Thursday, December 6th - Gastroenterologist.
So, when I went to see the OB/GYN the previous week (remember the one who sent me in to the radiology appt and got this whole ball rolling?), well, she was asking me about other "issues" I might be having. They specifically ask about any abdominal problems. So, I went into the story about how I have been having "issues" with my abdominal area for a few years now. I had seen a GI doc a few years ago, and lots of treatments (CT scan, Upper GI scope, numerous kinds of meds and unnecessary antibiotics) and more than $5000 in the hole later...no better - so I stopped going to the GI doc. I didn't feel any better, I was tired of getting nowhere. I also went to see a holistic MD, and tried a bunch of things, including getting tested for food sensitivities, which made me cut out different foods from my diet for a month at a time - to no avail. So I live with the discomfort, and nausea. I am pretty good with pain, so I try not to let other people know that it is a problem, I mean - what good would that do anyways? It is something that I just figured I was going to live with, until I got this diagnosis. Now, I want to make sure the 2 issues are not related somehow.
The meeting with the GI doc was good. They were really helpful, and I felt listened to. They want to do another Upper GI (they take a camera and put in down my throat into my belly and small intestine and take little samples) to check to see what's going on. They offered to give me some anti-nausea meds...but at this point, I don't want to bother with something like that. My body is going to put through the ringer in the next few months and I don't want to add anything else on to the regimen that I don't have to. They also took some blood. The results of that came back pretty quick and it doesn't seem to me anything out of the norm range (that I could see).
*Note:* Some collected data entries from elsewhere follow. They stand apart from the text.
(* ===== verification/Threads.v ===== *)
(** Threads as programs of atomic steps.

    A thread of the server alternates between critical sections (a [with
    lock:] block, a queue operation, one task of an adapter's worker) and
    local computation.  [prog] is the tree of its critical sections; [run]
    executes it alone, [tstep] interleaves several threads over one world. *)
From S2P Require Import Prelude.
Local Open Scope py_scope.

Section programs.
Context {W : Type}.

(** [Step f k]: the world becomes [f w], the thread goes on as [k w]. *)
Inductive prog (A : Type) : Type :=
| Done (r : res A)
| Step (f : W -> W) (k : W -> prog A).
Arguments Done {A} r.
Arguments Step {A} f k.

Definition pret {A} (a : A) : prog A := Done (Ok a).
Definition praise {A} (e : exn) : prog A := Done (Raise e).

(** One critical section. *)
Definition atomic {A} (m : M W A) : prog A :=
  Step (fun w => fst (m w)) (fun w => Done (snd (m w))).

Fixpoint pbind {A B} (p : prog A) (q : A -> prog B) : prog B :=
  match p with
  | Done (Ok a) => q a
  | Done (Raise e) => Done (Raise e)
  | Step f k => Step f (fun w => pbind (k w) q)
  end.

(** Local computation that may raise. *)
Definition plift {A} (r : res A) : prog A := Done r.

(** [try: p except Exception as exc: h exc] *)
Fixpoint ptry {A} (p : prog A) (h : exn -> prog A) : prog A :=
  match p with
  | Done (Ok a) => Done (Ok a)
  | Done (Raise e) => h e
  | Step f k => Step f (fun w => ptry (k w) h)
  end.

Fixpoint pfor_acc {X A} (xs : list X) (acc : A) (body : A -> X -> prog A) : prog A :=
  match xs with
  | [] => pret acc
  | x :: xs' => pbind (body acc x) (fun acc' => pfor_acc xs' acc' body)
  end.

(** Running a program alone. *)
Fixpoint run {A} (p : prog A) : M W A :=
  match p with
  | Done r => lift_res r
  | Step f k => fun w => run (k w) (f w)
  end.

Lemma run_atomic {A} (m : M W A) w : run (atomic m) w = m w.
Proof. simpl. unfold lift_res. by destruct (m w). Qed.

Lemma run_bind {A B} (p : prog A) (q : A -> prog B) w :
  run (pbind p q) w = bind (run p) (fun a => run (q a)) w.
Proof.
  revert w. induction p as [[a|e]|f k IH]; intros w; [done|done|]. simpl. by rewrite IH.
Qed.

Lemma run_bind_ok {A B} (p : prog A) (q : A -> prog B) w w' a :
  run p w = (w', Ok a) -> run (pbind p q) w = run (q a) w'.
Proof. intros E. rewrite run_bind. unfold bind. by rewrite E. Qed.

Lemma run_bind_raise {A B} (p : prog A) (q : A -> prog B) w w' e :
  run p w = (w', Raise e) -> run (pbind p q) w = (w', Raise e).
Proof. intros E. rewrite run_bind. unfold bind. by rewrite E. Qed.

Lemma run_try {A} (p : prog A) (h : exn -> prog A) w :
  run (ptry p h) w =
    match run p w with (w', Ok a) => (w', Ok a) | (w', Raise e) => run (h e) w' end.
Proof.
  revert w. induction p as [[a|e]|f k IH]; intros w; [done|done|]. simpl. by rewrite IH.
Qed.

Lemma pbind_assoc {A B D} (p : prog A) (q : A -> prog B) (r : B -> prog D) w :
  run (pbind (pbind p q) r) w = run (pbind p (fun a => pbind (q a) r)) w.
Proof.
  revert w. induction p as [[a|e]|f k IH]; intros w; [done|done|]. simpl. by rewrite IH.
Qed.

(** ** Interleaving *)

Definition thread : Type := prog unit.

(** Thread [i] performs its next critical section. *)
Inductive tstep : W * list thread -> W * list thread -> Prop :=
| tstep_at w ts i f k :
    ts !! i = Some (Step f k) -> tstep (w, ts) (f w, <[i := k w]> ts).

Definition tsteps : W * list thread -> W * list thread -> Prop := rtc tstep.

(** *** Every run ends

    A thread has finitely many critical sections in a row, whatever it reads in
    them; so whatever the scheduler does, a finite number of threads comes to
    an end. *)
Definition follows (t t' : thread) : Prop := exists f k w, t' = Step f k /\ t = k w.
Definition one_follows (ts ts' : list thread) : Prop :=
  exists i t t', ts' !! i = Some t' /\ follows t t' /\ ts = <[i := t]> ts'.

Lemma follows_wf t : Acc follows t.
Proof. induction t as [r|f k IH]; constructor; intros t' (f' & k' & w & [=] & ->). subst. apply IH. Qed.

Lemma one_follows_wf ts : Acc one_follows ts.
Proof.
  induction ts as [|t ts IH].
  { constructor. intros ts' (i & t & t' & Hi & _). by rewrite lookup_nil in Hi. }
  revert ts IH. induction (follows_wf t) as [t _ IHt]. intros ts Hts. induction Hts as [ts Hacc IHts].
  constructor. intros ts' ([|i] & t1 & t2 & Hi & Hf & ->); simpl in *.
  - injection Hi as <-. apply IHt; [done|]. by constructor.
  - apply IHts. by exists i, t1, t2.
Qed.

Lemma tstep_wf c : Acc (flip tstep) c.
Proof.
  destruct c as [w ts]. revert w. induction (one_follows_wf ts) as [ts _ IH]. intros w. constructor.
  intros c' Hs. inversion Hs as [w0 ts0 i f k Hi]; subst. apply IH. exists i, (k w), (Step f k).
  split_and!; [done|by exists f, k, w|done].
Qed.

(** Threads that cannot move are done. *)
Lemma stuck_done w ts : (forall c, ~ tstep (w, ts) c) -> Forall (fun t => exists r, t = Done r) ts.
Proof.
  intros Hno. apply Forall_lookup. intros i [r|f k] Hi; [by exists r|]. exfalso. eapply Hno. by apply tstep_at.
Qed.

(** Executing a schedule: which thread moves next. *)
Fixpoint sched (who : list nat) (c : W * list thread) : W * list thread :=
  match who with
  | [] => c
  | i :: who' =>
      match c.2 !! i with
      | Some (Step f k) => sched who' (f c.1, <[i := k c.1]> c.2)
      | _ => sched who' c
      end
  end.

Lemma sched_tsteps who c : tsteps c (sched who c).
Proof.
  revert c. induction who as [|i who IH]; intros [w ts]; [constructor|]. simpl.
  destruct (ts !! i) as [[r|f k]|] eqn:E; [apply IH| |apply IH].
  eapply rtc_l; [by apply tstep_at|]. apply IH.
Qed.
End programs.
Arguments prog : clear implicits.
Arguments Done {W A} r.
Arguments Step {W A} f k.
Arguments thread : clear implicits.

Notation "'let!' x := p 'in' q" := (pbind p (fun x => q))
  (at level 10, x name, p at level 100, q at level 200,
   format "'[v' 'let!'  x  :=  p  'in'  '/' q ']'") : py_scope.

(** A program over a component [S] of the world [W]. *)
Fixpoint pzoom {W S A} (g : W -> S) (put : S -> W -> W) (p : prog S A) : prog W A :=
  match p with
  | Done r => Done r
  | Step f k => Step (fun w => put (f (g w)) w) (fun w => pzoom g put (k (g w)))
  end.

Lemma run_pzoom {W S A} (g : W -> S) (put : S -> W -> W) (p : prog S A) w :
  (forall s w, g (put s w) = s) -> (forall s s' w, put s (put s' w) = put s w) ->
  (forall w, put (g w) w = w) ->
  run (pzoom g put p) w = let (s', r) := run p (g w) in (put s' w, r).
Proof.
  intros Hg Hp Hid. revert w. induction p as [r|f k IH]; intros w; simpl.
  - unfold lift_res. by rewrite Hid.
  - rewrite IH, Hg. destruct (run (k (g w)) (f (g w))) as [s' r]. by rewrite Hp.
Qed.
(* ===== verification/StoreController.v ===== *)
(** Write-back (l1/store_controller.py): one iteration of the worker mirrors
    one batch of finished writes into every adapter. *)
From S2P Require Import Prelude PyFloat Protocol Memory L1Manager Eviction L1Protocol.
From S2P Require Import L2 Threads Storage.
Local Open Scope py_scope.

Section store_controller.
Context {A : Type} `{!L2Ops A}.

(** [self.pending.get()]; the empty batch stands for a blocked queue, on
    which the iteration does nothing. *)
Definition pop_pending : M (Stack A) (list ChunkKey) :=
  zoom l1 set_l1 (fun s =>
    match pending (observers s) with
    | [] => (s, Ok [])
    | keys :: rest => (set_observers (mkObs rest (order (observers s))) s, Ok keys)
    end).

(** [reserved[key]] of a key that was asked for. *)
Definition reserved_obj (r : gmap ChunkKey (option MemoryObj)) (k : ChunkKey) : option MemoryObj :=
  default None (r !! k).

Definition write_back (keys : list ChunkKey) : prog (Stack A) unit :=
  let! reserved := on_l1 (reserve_read keys) in
  let locked := filter (fun k => is_Some (reserved_obj reserved k)) keys in
  if locked is [] then pret tt
  else
    let objs := omap (reserved_obj reserved) locked in
    let! n := num_l2s in
    let! futures := submit_all n (TStore locked objs) in
    let! _ := plift (future_results futures) in
    on_l1 (finish_read locked).

(** One iteration of [StoreController.run]. *)
Definition store_round : prog (Stack A) unit :=
  let! keys := atomic pop_pending in
  write_back keys.
End store_controller.

(** ** Write-back mirrors the ready chunks into every adapter *)

Section write_back_proofs.
Context {A : Type} (C : ChunkKey -> bytes) (ok : ChunkKey -> Prop) `{!L2Ops A} `{!L2Laws A C ok}.
Implicit Types (s : Stack A).

(** [a'] is [a] after storing the chunks [keys]. *)
Definition stored (keys : list ChunkKey) (a a' : A) : Prop :=
  l2_inv a' /\ forall k, ok k -> l2_get a' k = if decide (k ∈ keys) then Some (C k) else l2_get a k.

(** Storing into every adapter, one task each. *)
Lemma submit_store_all s kos :
  Forall l2_inv (l2s s) ->
  Forall (fun ko => ok ko.1 /\ byte_array ko.2 (pool_of (l1 s)) = C ko.1) kos ->
  exists l', run (submit_all (length (l2s s)) (TStore kos.*1 kos.*2)) s
      = (set_l2s l' s, Ok ((fun _ => Ok 0) <$> l2s s)) /\
    Forall2 (stored kos.*1) (l2s s) l'.
Proof.
  intros Ha Hk. unfold submit_all.
  enough (forall l0 done s, l2s s = done ++ l0 -> Forall l2_inv l0 ->
    Forall (fun ko => ok ko.1 /\ byte_array ko.2 (pool_of (l1 s)) = C ko.1) kos -> forall acc,
    exists l', run (pfor_acc (seq (length done) (length l0)) acc
        (fun rs i => pbind (on_l2 i (TStore kos.*1 kos.*2)) (fun r => pret (rs ++ [r])))) s
      = (set_l2s (done ++ l') s, Ok (acc ++ ((fun _ => Ok 0) <$> l0))) /\
    Forall2 (stored kos.*1) l0 l') as Hg by apply (Hg (l2s s) [] s eq_refl Ha Hk []).
  clear. induction l0 as [|a l0 IH]; intros done s Hs Ha Hk acc.
  { exists []. split; [|constructor]. rewrite app_nil_r in *. simpl. rewrite app_nil_r. subst.
    by destruct s. }
  apply Forall_cons in Ha as [Ha Hl0].
  assert (l2s s !! length done = Some a) as Hi by (rewrite Hs; apply list_lookup_middle; done).
  destruct (on_l2_store C ok s _ a kos Hi Ha Hk) as (a' & E & Ha' & Hg).
  destruct (IH (done ++ [a']) (set_l2s (<[length done := a']> (l2s s)) s)) with (acc := acc ++ [Ok 0])
    as (l' & E' & Hf); [|done|done|].
  { simpl. rewrite Hs, insert_app_r_alt, Nat.sub_diag by lia. simpl. by rewrite <- app_assoc. }
  exists (a' :: l'). split; [|by constructor]. cbn [length seq pfor_acc].
  erewrite run_bind_ok; [|erewrite run_bind_ok by exact E; reflexivity].
  rewrite length_app, Nat.add_comm in E'. cbn [length Nat.add] in E'. rewrite E', <- !app_assoc. done.
Qed.

Lemma future_results_zeros (l : list A) : future_results ((fun _ => Ok 0) <$> l) = Ok ((fun _ => 0) <$> l).
Proof. induction l as [|a l IH]; csimpl; [done|]. by rewrite IH. Qed.

(** Pairing the locked keys with their slices. *)
Lemma reserved_pairs (f : ChunkKey -> option MemoryObj) (keys : list ChunkKey) :
  Forall (fun k => is_Some (f k)) keys ->
  exists kos, kos.*1 = keys /\ kos.*2 = omap f keys /\ Forall (fun ko => f ko.1 = Some ko.2) kos.
Proof.
  induction 1 as [|k keys [o Ho] _ (kos & H1 & H2 & H3)]; [by exists []|].
  exists ((k, o) :: kos). csimpl. rewrite Ho, H1, H2. by split_and!; [| |constructor].
Qed.

(** C26: one round of write-back stores every chunk of the batch that is
    ready in L1 into every adapter, with its content, leaves what the adapters
    have of other chunks alone, skips chunks evicted in the meantime, and
    gives back the read holds it took. *)
Theorem write_back_mirrors s W H keys :
  l1_inv C (l1 s) W H -> Forall l2_inv (l2s s) -> NoDup keys -> Forall ok keys ->
  let locked := filter (fun k => key_readable (entries (l1 s)) k = true) keys in
  exists s', run (write_back keys) s = (s', Ok tt) /\ l1_inv C (l1 s') W H /\
    pool_of (l1 s') = pool_of (l1 s) /\ hits s' = hits s /\ held s' = held s /\
    Forall2 (stored locked) (l2s s) (l2s s').
Proof.
  intros Hinv Ha Hnd Hok locked.
  destruct (reserve_read_spec C (l1 s) W H keys Hinv Hnd) as (x1 & r & E1 & [Hp1 Hl1] & Hr & Hinv1 & _).
  assert (forall k, k ∈ keys -> reserved_obj r k = read_view (entries (l1 s) !! k)) as Hro.
  { intros k Hk. unfold reserved_obj. by rewrite Hr, decide_True. }
  assert (filter (fun k => is_Some (reserved_obj r k)) keys = locked) as Hlocked.
  { apply list_filter_iff_in. intros k Hk. rewrite Hro by done. unfold key_readable, read_view.
    destruct (entries (l1 s) !! k) as [e|]; [destruct (readable e)|].
    - split; [done|eauto].
    - split; [intros [? [=]]|intros [=]].
    - split; [intros [? [=]]|intros [=]]. }
  assert (filter (fun k => is_Some (read_view (entries (l1 s) !! k))) keys = locked) as Hlocked'.
  { rewrite <- Hlocked. apply list_filter_iff_in. intros k Hk. by rewrite Hro. }
  rewrite Hlocked' in Hinv1. assert (NoDup locked) as Hndl by by apply NoDup_filter.
  destruct (finish_read_held C _ _ _ _ Hinv1 Hndl) as (x2 & E2 & [Hp2 _] & Hinv2 & _).
  destruct (reserved_pairs (reserved_obj r) locked) as (kos & Hk1 & Hk2 & Hkos).
  { rewrite <- Hlocked. apply Forall_forall. by intros k [? _]%list_elem_of_filter. }
  destruct (submit_store_all (set_l1 x1 s) kos) as (l' & E3 & Hst); [done| |].
  { rewrite Forall_forall in Hkos. apply Forall_forall. intros ko Hin. specialize (Hkos ko Hin).
    assert (ko.1 ∈ keys) as Hkk.
    { assert (ko.1 ∈ locked) as Hin' by (rewrite <- Hk1; apply list_elem_of_fmap; eauto).
      apply list_elem_of_filter in Hin' as [_ Hin']. exact Hin'. }
    rewrite Forall_forall in Hok. split; [by apply Hok|]. simpl. rewrite Hp1.
    rewrite Hro in Hkos by done. unfold read_view in Hkos.
    destruct (entries (l1 s) !! ko.1) as [e|] eqn:He; [|done].
    destruct (readable e) eqn:Hre; [|done]. injection Hkos as <-. destruct Hinv as [_ Hl].
    eapply lock_inv_ready; [exact Hl|exact He|]. by apply negb_true_iff. }
  unfold write_back. erewrite run_on_l1_ok by exact E1. rewrite Hlocked.
  destruct locked as [|k0 ks] eqn:El.
  { exists (set_l1 x1 s). split; [done|]. split.
    - by replace (H ⊎ holds_of []) with H in Hinv1 by (unfold holds_of; simpl; multiset_solver).
    - split_and!; [done|done|done|]. simpl. apply Forall_Forall2_diag.
      eapply Forall_impl; [exact Ha|]. intros a Hia. split; [done|]. intros k _.
      by rewrite decide_False by apply not_elem_of_nil. }
  rewrite <- El in *. rewrite <- Hk2, <- Hk1. unfold num_l2s.
  erewrite run_atomic_ok by reflexivity. erewrite run_bind_ok by exact E3. rewrite future_results_zeros.
  unfold plift. cbn [pbind]. rewrite Hk1.
  erewrite (run_on_l1 _ (set_l2s l' (set_l1 x1 s))) by exact E2.
  eexists. split; [reflexivity|]. simpl. rewrite Hk1 in Hst.
  split_and!; [exact Hinv2|by rewrite Hp2, Hp1|done|done|exact Hst].
Qed.
End write_back_proofs.

#[local] Existing Instance mock_laws.

Lemma write_back_mirrors_witness :
  exists s' a', run (write_back [kb; ka]) toy_stack = (s', Ok tt) /\ l2s s' = [a'] /\
    chunks a' !! ka = Some (toy_C ka) /\ chunks a' !! kb = Some (toy_C kb).
Proof.
  destruct (write_back_mirrors toy_C any_chunk toy_stack ∅ ∅ [kb; ka] toy_stack_inv toy_stack_loads)
    as (s' & E & _ & _ & _ & _ & Hst); [by apply (bool_decide_unpack _)|by repeat constructor|].
  assert (filter (fun k => key_readable (entries (l1 toy_stack)) k = true) [kb; ka] = [ka]) as Hl
    by (vm_compute; reflexivity).
  rewrite Hl in Hst. assert (exists a', l2s s' = [a'] /\ stored toy_C any_chunk [ka] (mkMock {[ kb := toy_C kb ]}) a')
    as (a' & El & _ & Hg).
  { change (l2s toy_stack) with [mkMock {[ kb := toy_C kb ]}] in Hst.
    apply Forall2_cons_inv_l in Hst as (a' & l & Ha & Hn & El). apply Forall2_nil_inv_l in Hn as ->.
    exists a'. split; [exact El|exact Ha]. }
  exists s', a'. split; [exact E|]. split; [exact El|].
  split; [exact (Hg ka I)|]. exact (Hg kb I).
Defined.
(** The load phase: from the L1 holds to all the holds. *)
Lemma prefetch_load_spec {B} s W H missing nb
    (K : list ChunkKey * list MemoryObj -> nat -> prog (Stack A) B) :
  l1_inv C (l1 s) W H -> Forall l2_inv (l2s s) -> NoDup missing -> Forall ok missing ->
  (forall k, k ∈ missing -> Zlen (C k) = nb) -> (0 < nb)%Z ->
  let best := max_default (l2_counts C ok s missing) in
  let m := reservable (l1 s) (take best missing) nb in
  exists x' kos, kos.*1 = take m missing /\ length kos = m /\
    length (pool_of x') = length (pool_of (l1 s)) /\ listeners x' = listeners (l1 s) /\
    l1_inv C x' W (H ⊎ holds_of (take m missing)) /\
    run (let! l2_hits := lookup_l2s missing in
         let! lo := reserve_load missing (max_default l2_hits) nb in
         let! loaded := load_from_l2s lo.1 lo.2 l2_hits in
         let! _ := on_l1 (finish_write_and_reserve_read (take loaded lo.1)) in
         let! _ := on_l1 (delete_keys (drop loaded lo.1) true) in
         K lo loaded) s
    = run (K (kos.*1, kos.*2) m) (set_l1 x' s).
Proof.
  intros Hinv Ha Hnd Hok Hsz Hnb best m.
  assert (forall v, v = (if missing is [] then [] else l2_counts C ok s missing) ->
    max_default v = best) as Hbest.
  { intros v ->. unfold best. destruct missing; [by rewrite max_default_nil|done]. }
  destruct (take_reservable (l1 s) best missing nb) as (Htake & Hmb & Hml). fold m in Htake, Hmb, Hml.
  destruct (reserve_load_spec C s W H (take best missing) nb [] [] Hinv ltac:(auto with pylist) Hnb)
    as (x1 & kos & E1 & Hk & Hso & Hinv1 & [Hp1 Hl1] & _ & Hother). fold m in Hk. rewrite Htake in Hk.
  assert (NoDup kos.*1) as Hndk by (rewrite Hk; auto with pylist).
  assert (length kos = m) as Hlk
    by (rewrite <- (length_fmap fst kos), Hk, length_take; lia).
  assert (forall ko, ko ∈ kos -> ok ko.1 /\ length (C ko.1) = v_len (mo_tensor ko.2)) as Hkos.
  { intros ko Hin. assert (ko.1 ∈ missing) as Hm.
    { apply (subseteq_take m). rewrite <- Hk. apply list_elem_of_fmap. eauto. }
    rewrite Forall_forall in Hok. rewrite Forall_forall in Hso. split; [by apply Hok|].
    specialize (Hsz _ Hm). specialize (Hso _ Hin). unfold Zlen, obj_nbytes in *. lia. }
  pose proof (writing_reserved W kos true Hndk) as Hwr.
  destruct (fill_slots_inv C x1 _ H kos Hinv1 Hwr ltac:(intros; by apply Hkos))
    as (Hinv2 & _ & Hfill & Hlen).
  set (x2 := with_pool (fill_slots C kos (pool_of x1)) x1) in *.
  destruct (finish_write_and_reserve_read_spec C x2 _ H kos.*1 Hinv2 Hndk)
    as (x3 & E3 & [Hp3 Hl3] & Hinv3 & _ & _).
  { intros k ([k' o] & -> & Hin)%list_elem_of_fmap. exists true, o.
    split; [by apply add_writes_in|]. by apply (Hfill (k', o)). }
  rewrite add_then_del_writes in Hinv3; [|done|].
  2: { intros k Hin. apply (lock_inv_absent C (pool_of (l1 s)) (entries (l1 s)) W H k); [apply Hinv|].
       apply (reservable_absent _ (take best missing) nb). fold m. by rewrite Htake, <- Hk. }
  rewrite Hk in Hinv3. exists x3, kos. split_and!; [done|done| | |done|].
  { rewrite Hp3. change (pool_of x2) with (fill_slots C kos (pool_of x1)). by rewrite Hlen, Hp1. }
  { by rewrite Hl3. }
  erewrite run_bind_ok; [|by apply lookup_l2s_spec]. rewrite Hbest by done.
  unfold reserve_load. erewrite run_bind_ok; [|exact E1]. rewrite !app_nil_l. cbn [fst snd].
  pose proof (load_reserved (set_l1 x1 s) (add_writes true kos W) H missing kos Hinv1 Ha
    ltac:(by rewrite Hlk) Hndk Hkos Hwr ltac:(rewrite Hlk; exact Hmb)) as E2. rewrite Hlk in E2.
  erewrite run_bind_ok; [|exact E2].
  assert (take m kos.*1 = kos.*1) as -> by (apply take_ge; rewrite length_fmap; lia).
  assert (drop m kos.*1 = []) as -> by (apply drop_ge; rewrite length_fmap; lia).
  erewrite run_on_l1_ok by exact E3. by erewrite run_on_l1_ok by reflexivity.
Qed.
I have the Upper GI scheduled for this Monday (December 10th). I am not sure what time my "dissection" is scheduled for on Wednesday, I have to call them on Monday morning (before my Upper GI) to see what time my surgery is scheduled. PHEW...Hopefully I can keep all of this straight!
*Oh - I almost forgot! After the appt. with my GI doc, I had an appt. to get may hair cut! If you remember the note that my daughter wrote, you can see that my girls are having a bit of a hard time thinking of me without hair. So I contacted a friend, Maradith  - our kids go to the same school (she is a hair dresser at a salon and works out of her home as well). I asked her if she would mind giving me THE HAIRCUT when the time came. She was so wonderful and said that she would donate her time, and be honored to be the one doing the cutting. :) I had originally thought about getting a short pixie-type cut when my hair starts to thin from chemo, and then shaving it when I need to (most women end up shaving it because it starts to fall out so bad that it is EVERYWHERE...covering your pillow, in your food, etc.). Well, after reading the note from my daughter, I thought that maybe I would do a "transition haircut" to make it a little easier on my girls (instead of going from long to bald, I figured it might make it easier for them to see me with short hair for a while first). Ya know, it might make it easier on me too. I have never had short hair before, and thought of cutting it about a year ago, but the hubby put the cabbash on that idea. This was a good excuse to do it now (and this time the hubby didn't bat an eye...interesting how your priorities change. ;) The verdict -I really like it!